For fishing= depth finder.


----------



## bcbouy (Apr 8, 2012)

my really comfy tempress hiback seats.


----------



## jigngrub (Apr 8, 2012)

Sonar (fish finder) GPS combo.


----------



## wcbond4 (Apr 8, 2012)

What brands?


----------



## aeviaanah (Apr 8, 2012)

Battery and gas tank! LOL JK

Fish finder...I use a Humminbird 161


----------



## Bugpac (Apr 8, 2012)

Cell Phone.


----------



## Hanr3 (Apr 8, 2012)

a blonde. 

:mrgreen: 










if that isn't an option, then GPS is the next best thing.


----------



## lovedr79 (Apr 8, 2012)

My lucky fishing hat


----------



## HOUSE (Apr 8, 2012)

comfortable boat chair vs. a great fish finder...tough call!


----------



## Captain Ahab (Apr 8, 2012)

FF and GPS


----------



## JamesM56alum (Apr 8, 2012)

Paddle...


----------



## bassboy1 (Apr 8, 2012)

Drain plug.


----------



## RiverBottomOutdoors (Apr 8, 2012)

My rod holders.


----------



## wcbond4 (Apr 8, 2012)

Any specific brands on all this stuff?
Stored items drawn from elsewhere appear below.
(** * Discord-LLM-Selfbot: the AICore cog ([src/cogs/ai_core.py])

    A shallow embedding of the memory store, the response parser, the
    engagement classifier, the per-channel guard of [on_message] and the
    boredom loop, with the properties the specification states about them.

    Conventions.
    - A Python [str] is a [string]; every [ascii] stands for one code point
      below 256, so [strip] and [lower] follow Python on Latin-1 text.
    - A Python [int] is a [Z].
    - Calls that leave the process (the completion service, sending a
      message, reading a channel history) are inputs of the functions that
      make them: the caller of a function says what each call returned or
      whether it raised. *)

From Stdlib Require Import ZArith Ascii String Bool Lia.
From stdpp Require Import gmap strings list fin_maps pretty.

Open Scope Z_scope.

(** ** Python strings *)

Module PyStr.

(** The line feed, ["\n"]. *)
Definition LF : ascii := ascii_of_nat 10.
Definition nl : string := String LF "".

(** [str.isspace] on one code point below 256: TAB..CR, FS..US, SPACE,
    NEL (0x85) and NBSP (0xA0). *)
Definition is_space (c : ascii) : bool :=
  let n := N_of_ascii c in
  ((9 <=? n) && (n <=? 13) || (28 <=? n) && (n <=? 32)
   || (n =? 133) || (n =? 160))%N.

(** [str.lower] on one code point below 256: A..Z and the accented capitals
    0xC0..0xDE (but not the multiplication sign 0xD7) move up by 32. *)
Definition lower_char (c : ascii) : ascii :=
  let n := N_of_ascii c in
  if ((65 <=? n) && (n <=? 90)
      || (192 <=? n) && (n <=? 222) && negb (n =? 215))%N
  then ascii_of_N (n + 32) else c.

Fixpoint lower (s : string) : string :=
  match s with
  | EmptyString => EmptyString
  | String c s' => String (lower_char c) (lower s')
  end.

Fixpoint lstrip (s : string) : string :=
  match s with
  | EmptyString => EmptyString
  | String c s' => if is_space c then lstrip s' else s
  end.

Fixpoint rstrip (s : string) : string :=
  match s with
  | EmptyString => EmptyString
  | String c s' =>
      match rstrip s' with
      | EmptyString => if is_space c then EmptyString else String c EmptyString
      | r => String c r
      end
  end.

(** [s.strip()] *)
Definition strip (s : string) : string := rstrip (lstrip s).

(** [s.startswith(p)] *)
Fixpoint startswith (s p : string) {struct p} : bool :=
  match p with
  | EmptyString => true
  | String a p' =>
      match s with
      | EmptyString => false
      | String b s' => if Ascii.eqb a b then startswith s' p' else false
      end
  end.

Fixpoint drop (n : nat) (s : string) : string :=
  match n with
  | O => s
  | S n' => match s with EmptyString => EmptyString | String _ s' => drop n' s' end
  end.

(** The leftmost occurrence of [sep] in [s]: the text before it and the
    text after it. This is the search both [sep in s] and [s.split(sep)]
    are built on. *)
Fixpoint cut (sep s : string) : option (string * string) :=
  if startswith s sep then Some (EmptyString, drop (String.length sep) s)
  else match s with
       | EmptyString => None
       | String c s' =>
           match cut sep s' with
           | Some (a, b) => Some (String c a, b)
           | None => None
           end
       end.

(** [sep in s] *)
Definition contains (sep s : string) : bool :=
  match cut sep s with Some _ => true | None => false end.

(** [s.split(sep)] for a non-empty [sep] (Python raises [ValueError] on an
    empty one; every separator in this program is a non-empty constant).
    Each round removes at least one character, so [length s] rounds are
    enough. *)
Fixpoint split_rounds (n : nat) (sep s : string) : list string :=
  match n with
  | O => [s]
  | S n' =>
      match cut sep s with
      | None => [s]
      | Some (a, b) => a :: split_rounds n' sep b
      end
  end.

Definition split (sep s : string) : list string :=
  split_rounds (String.length s) sep s.

(** Truthiness of a string: [if s:] *)
Definition truthy (s : string) : bool :=
  match s with EmptyString => false | _ => true end.

End PyStr.

Import PyStr.

(** ** Exceptions and fallible results *)

Inductive exn :=
  | IndexError                          (* [parts[1]] on a one-element list *)
  | AttributeError                      (* an attribute of [None] or of a deleted message *)
  | OperationalError (msg : string)     (* sqlite3: no such table, no such column, ... *)
  | IntegrityError (msg : string)       (* sqlite3: a constraint failed *)
  | ExternalError.                      (* raised by the chat platform or the service *)

Inductive result (A : Type) :=
  | Ok (a : A)
  | Raise (e : exn).
Arguments Ok {A} a.
Arguments Raise {A} e.

Definition bind {A B} (r : result A) (k : A -> result B) : result B :=
  match r with Ok a => k a | Raise e => Raise e end.

Notation "'let*' x ':=' r 'in' k" := (bind r (fun x => k))
  (at level 10, x pattern, r at level 100, k at level 200).

(** [l[i]]: Python raises [IndexError] out of range. *)
Definition item {A} (l : list A) (i : nat) : result A :=
  match l !! i with Some a => Ok a | None => Raise IndexError end.

(** What the completion service did on one call to [generate_content]:
    it raised, or it returned a response whose [text] may be [None]. *)
Inductive completion :=
  | ServiceError
  | Response (text : option string).

(** ** The memory store (steady state) *)

Module Store.

(** The sentinel notes of a fresh profile. *)
Definition placeholder : string := "No memories yet.".

(** One row of [memories]; [(user_id, guild_id)] is the primary key,
    [user_name] is the only nullable column. *)
Record memory_row := MemoryRow {
  user_id : Z;
  guild_id : Z;
  user_name : option string;
  notes : string;
  relationship_status : string
}.

(** [WHERE user_id = ? AND guild_id = ?] *)
Definition has_key (uid gid : Z) (r : memory_row) : bool :=
  (user_id r =? uid) && (guild_id r =? gid).

(** [INSERT OR IGNORE INTO memories ... VALUES ...] *)
Definition insert_or_ignore (r : memory_row) (rows : list memory_row)
  : list memory_row :=
  if existsb (has_key (user_id r) (guild_id r)) rows then rows else rows ++ [r].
Besides the drain plugs and paddles lol! Would like to know more about the blonde though :LOL2:


----------



## 200racing (Apr 8, 2012)

day; seats/leaning post

night; bluewater leds


----------



## nomowork (Apr 8, 2012)

New axle and bearings (okay, maybe not on boat but..........), Boat US membership, insurance, spare drain plug,...........


----------



## wcbond4 (Apr 8, 2012)

200racing said:


> day; seats/leaning post
> 
> night; bluewater leds




What are blue water LEDs for?


----------



## jasper60103 (Apr 9, 2012)

My pee bottle sure does come in handy, :LOL2:


----------



## 200racing (Apr 9, 2012)

wcbond4 said:


> 200racing said:
> 
> 
> > day; seats/leaning post
> ...



lights for night fishing. lots of pics in the build link in my sig.


----------



## lucescoflathead (Apr 9, 2012)

I have the green Blue Water LEDs . I love them. They throw a lot of light. I also like having one (or more) of my kids along. They grow up fast....


----------



## Loggerhead Mike (Apr 9, 2012)

Electric start

Good chairs/seatbases


----------



## muskiemike12 (Apr 9, 2012)

A color fishfinder/GPS combo with at least a 5" screen.


----------



## wcbond4 (Apr 9, 2012)

muskiemike12 said:


> A color fishfinder/GPS combo with at least a 5" screen.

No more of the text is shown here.